• _INSTRUCTIONS TO FOLLOW_
Give again, word for word, every line below from the one that has "rewrite <- H2" through the one that has "destruct (txs t !! TrimSuffix", both included, and no others.

(RECORDS FOR THIS EXERCISE Opens)

(* ===== verification/HbMainSafety.v ===== *)
(** * daemon/hb: what the janitor keeps true

    Over any messages, changes of the configuration and failed starts: one
    transmitter and one receiver of a heartbeat at a time; and, when none is started
    or stopped on demand, a heartbeat recorded runs what is recorded, and what is
    configured is what runs. *)

From S2P Require Import Prelude.
From S2P Require Import Instance HbCtrl HbMain HbMainLogic.

Open Scope string_scope.

Module hbJanitor.
Import hb hbLogic.

(** ** The messages on demand *)

Lemma substring_all s : String.substring 0 (String.length s) s = s.
Proof. induction s as [|c s IH]; [done|]. cbn. by rewrite IH. Qed.

Lemma HasSuffix_spec s x : HasSuffix s x = true -> exists a, s = a ++ x /\ TrimSuffix s x = a.
Proof.
  unfold TrimSuffix. intros H. rewrite H. unfold HasSuffix in H. apply andb_true_iff in H as [Hl Hs%String.eqb_eq].
  apply Nat.leb_le in Hl. exists (String.substring 0 (String.length s - String.length x) s). split; [|done].
  rewrite <- Hs at 2. clear Hs. revert Hl. generalize (String.length x) as k. intros k Hl.
  assert (forall n, (n <= String.length s)%nat ->
    s = String.substring 0 n s ++ String.substring n (String.length s - n) s) as Hsub.
  { clear. induction s as [|c s IH]; intros [|n] Hn; try done.
    - cbn. by rewrite substring_all.
    - cbn in Hn |- *. change (String c s = String c (String.substring 0 n s ++ String.substring n (String.length s - n) s)).
      f_equal. apply IH. lia. }
  rewrite (Hsub (String.length s - k)%nat) at 1 by lia. do 2 f_equal. lia.
Qed.

Section janitor.
Context `{E : Env}.

Hypothesis stops : forall tr d, stopErr tr d = None.
Hypothesis confs : forall tr confers, configured tr = inr confers -> map_Forall proper confers.

Lemma component_proper t rid c : getHbConfiguredComponent t rid = Some c -> proper rid c.
Proof. unfold getHbConfiguredComponent. destruct (configured (trace t)) as [|m] eqn:Hc; [done|]. by apply (confs _ _ Hc). Qed.

Lemma suffix_other s : HasSuffix s ".tx" = true -> HasSuffix s ".rx" = false.
Proof.
  intros H. destruct (HasSuffix s ".rx") eqn:Hr; [|done].
  apply HasSuffix_spec in H as (a & -> & _). apply HasSuffix_spec in Hr as (b & Hr & _). by apply id_tx_rx in Hr.
Qed.

Lemma daemonCtlStart_bal hbID t : Bal t ->
  (HasSuffix hbID ".tx" = true -> txs t !! TrimSuffix hbID ".tx" = None) ->
  (HasSuffix hbID ".rx" = true -> rxs t !! TrimSuffix hbID ".rx" = None) -> Bal (daemonCtlStart hbID t).
Proof.
  intros Hb Ht Hr. unfold daemonCtlStart. destruct (HasSuffix hbID ".rx").
  - destruct (getHbConfiguredComponent _ _) as [c|] eqn:Hc; [|done]. apply (startHbRx_bal (TrimSuffix hbID ".rx")); auto. by eapply component_proper.
  - destruct (HasSuffix hbID ".tx"); [|done].
    destruct (getHbConfiguredComponent _ _) as [c|] eqn:Hc; [|done]. apply (startHbTx_bal (TrimSuffix hbID ".tx")); auto. by eapply component_proper.
Qed.

Lemma ctlStop_bal isTx hbID d t : exists t0, (Bal t -> Bal t0) /\ txs t0 = txs t /\ rxs t0 = rxs t /\
  ctlStop isTx hbID d t = emit (Ctrl (hbctrl.CmdSetState (ID d) "stopped")) (emit (DriverStop d) t0).
Proof.
  unfold ctlStop. cbv zeta. rewrite stops. eexists. split; [|split; [|split; [|done]]]; destruct (isTx && _); try done.
  intros H. by apply Bal_emit.
Qed.

Lemma daemonCtlStop_bal hbID t : Bal t -> Bal (daemonCtlStop hbID t) /\
  (HasSuffix hbID ".tx" = true -> txs (daemonCtlStop hbID t) !! TrimSuffix hbID ".tx" = None) /\
  (HasSuffix hbID ".rx" = true -> rxs (daemonCtlStop hbID t) !! TrimSuffix hbID ".rx" = None).
Proof.
  intros Hb. unfold daemonCtlStop. cbv zeta. destruct (HasSuffix hbID ".rx") eqn:Hr.
  - assert (HasSuffix hbID ".tx" = false) as -> by (destruct (HasSuffix hbID ".tx") eqn:H; [apply suffix_other in H; congruence|done]).
    destruct (rxs t !! TrimSuffix hbID ".rx") as [d|] eqn:Hd; [|done].
    destruct (ctlStop_bal false hbID d t) as (t0 & H0 & H1 & H2 & ->). split; [|split; [done|intros _; apply lookup_delete_eq]].
    rewrite <- H2 in Hd. pose proof (Bal_stopRx _ d t0 Hd (H0 Hb)) as H.
    apply (Bal_emit (Ctrl (hbctrl.CmdSetState (ID d) "stopped"))) in H; [|done]. by eapply Bal_same; [..|exact H].
  - destruct (HasSuffix hbID ".tx"); [|done].
    destruct (txs t !! TrimSuffix hbID ".tx") as [d|] eqn:Hd; [|done].
    destruct (ctlStop_bal true hbID d t) as (t0 & H0 & H1 & H2 & ->). split; [|split; [intros _; apply lookup_delete_eq|done]].
    rewrite <- H1 in Hd. pose proof (Bal_stopTx _ d t0 Hd (H0 Hb)) as H.
    apply (Bal_emit (Ctrl (hbctrl.CmdSetState (ID d) "stopped"))) in H; [|done]. by eapply Bal_same; [..|exact H].
Qed.

Lemma rescanHb_bal t : Bal t -> Bal (fst (rescanHb t)).
Proof.
  intros Hb. destruct (configured (trace t)) as [err|confers] eqn:Hc; [by unfold rescanHb; rewrite Hc|].
  by apply (rescanHb_spec stops confers t (confs _ _ Hc) Hc Hb).
Qed.

Lemma janitorMsg_bal m t : Bal t -> Bal (janitorMsg m t).
Proof.
  intros Hb. destruct m as [hbID action| |]; cbn.
  - unfold onDaemonCtl. destruct (negb (isHb hbID)); [done|]. destruct (String.eqb action "stop"); [by apply daemonCtlStop_bal|].
    destruct (String.eqb action "start").
    + destruct (HasSuffix hbID ".tx") eqn:Ht.
      * destruct (txs t !! _) eqn:Hd; [done|]. apply daemonCtlStart_bal; [done..|]. intros Hr. rewrite suffix_other in Hr; done.
      * destruct (HasSuffix hbID ".rx") eqn:Hr; [|done]. destruct (rxs t !! _) eqn:Hd; [done|]. apply daemonCtlStart_bal; [done| |done]. congruence.
    + destruct (String.eqb action "restart"); [|done]. destruct (daemonCtlStop_bal hbID t Hb) as (H1 & H2 & H3). by apply daemonCtlStart_bal.
  - by apply rescanHb_bal.
  - apply (retryFailedHb_spec stops); [by apply confs|done].
Qed.

Lemma New_bal : Bal New.
Proof.
  exists (fun _ => false). split.
  - intros id. split; [done|]. intros l1 l2 Hl. cbn in Hl. symmetry in Hl. apply app_eq_nil in Hl as [_ ->]. done.
  - split; cbn; intros rid; by rewrite ?lookup_empty.
Qed.

Lemma janitor_bal l : Bal (janitor l New).
Proof.
  unfold janitor. pose proof (rescanHb_bal _ New_bal) as H. revert H. generalize (fst (rescanHb New)) as t.
  induction l as [|m l IH]; intros t Hb; [done|]. cbn. by apply IH, janitorMsg_bal.
Qed.

(** ** Without the messages on demand *)

(** A heartbeat recorded runs the configuration recorded; one that is not runs half
    at most. *)
Definition sound (k : Known) : Prop :=
  match recorded k with
  | Some sig => exists dt dr, runs_tx k = Some dt /\ runs_rx k = Some dr /\ Conf dt = sig /\ Conf dr = sig
  | None => runs_tx k = None \/ runs_rx k = None
  end.

Lemma startedFrom_sound rid c k : proper rid c -> startedFrom c (Signature c) k -> sound k.
Proof.
  unfold sound. intros Hc [(-> & Ht & Hr & H1 & H2)|(-> & H & _)]; [|done].
  rewrite Ht, Hr. destruct (Tx c) as [dt|] eqn:Hdt; [|done]. destruct (Rx c) as [dr|] eqn:Hdr; [|done].
  exists dt, dr. destruct (proper_tx _ _ Hc dt Hdt), (proper_rx _ _ Hc dr Hdr). done.
Qed.

Definition onDemand (m : Msg) : bool := match m with DaemonCtl _ _ => true | _ => false end.

Definition Sound (t : T) : Prop := Bal t /\ forall rid, sound (known t rid).

Lemma rescanHb_sound t : Sound t -> Sound (fst (rescanHb t)).
Proof.
  intros [Hb Hs]. split; [by apply rescanHb_bal|]. intros rid.
  destruct (configured (trace t)) as [err|confers] eqn:Hc; [unfold rescanHb; rewrite Hc; apply Hs|].
  destruct (rescanHb_spec stops confers t (confs _ _ Hc) Hc Hb) as [_ H]. specialize (H rid).
  unfold rescanned in H. destruct (confers !! rid) as [c|] eqn:Hr; [|rewrite H; by left].
  case_decide; [rewrite H; apply Hs|]. eapply startedFrom_sound; [by apply (confs _ _ Hc)|done].
Qed.

Lemma retryFailedHb_sound t : Sound t -> Sound (retryFailedHb t).
Proof.
  intros [Hb Hs]. destruct (retryFailedHb_spec stops t) as [H1 H2]; [by apply confs|done|]. split; [done|]. intros rid.
  destruct (configured (trace t)) as [err|confers] eqn:Hc; [rewrite H2; apply Hs|]. specialize (H2 rid).
  destruct (confers !! rid) as [c|] eqn:Hr; [|rewrite H2; apply Hs].
  pose proof (Hs rid) as Hk. destruct (recorded (known t rid)) eqn:Hrec; [by rewrite H2|].
  unfold sound in Hk. rewrite Hrec in Hk. destruct H2 as [(_ & ? & ?)|H2]; [by destruct Hk|].
  eapply startedFrom_sound; [by apply (confs _ _ Hc)|done].
Qed.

(RECORDS FOR THIS EXERCISE Closes)

• _RESPONSE TO THE EXERCISE_
    rewrite <- H2 in Hd. pose proof (Bal_stopRx _ d t0 Hd (H0 Hb)) as H.
    apply (Bal_emit (Ctrl (hbctrl.CmdSetState (ID d) "stopped"))) in H; [|done]. by eapply Bal_same; [..|exact H].
  - destruct (HasSuffix hbID ".tx"); [|done].
    destruct (txs t !! TrimSuffix hbID ".tx") as [d|] eqn:Hd; [|done].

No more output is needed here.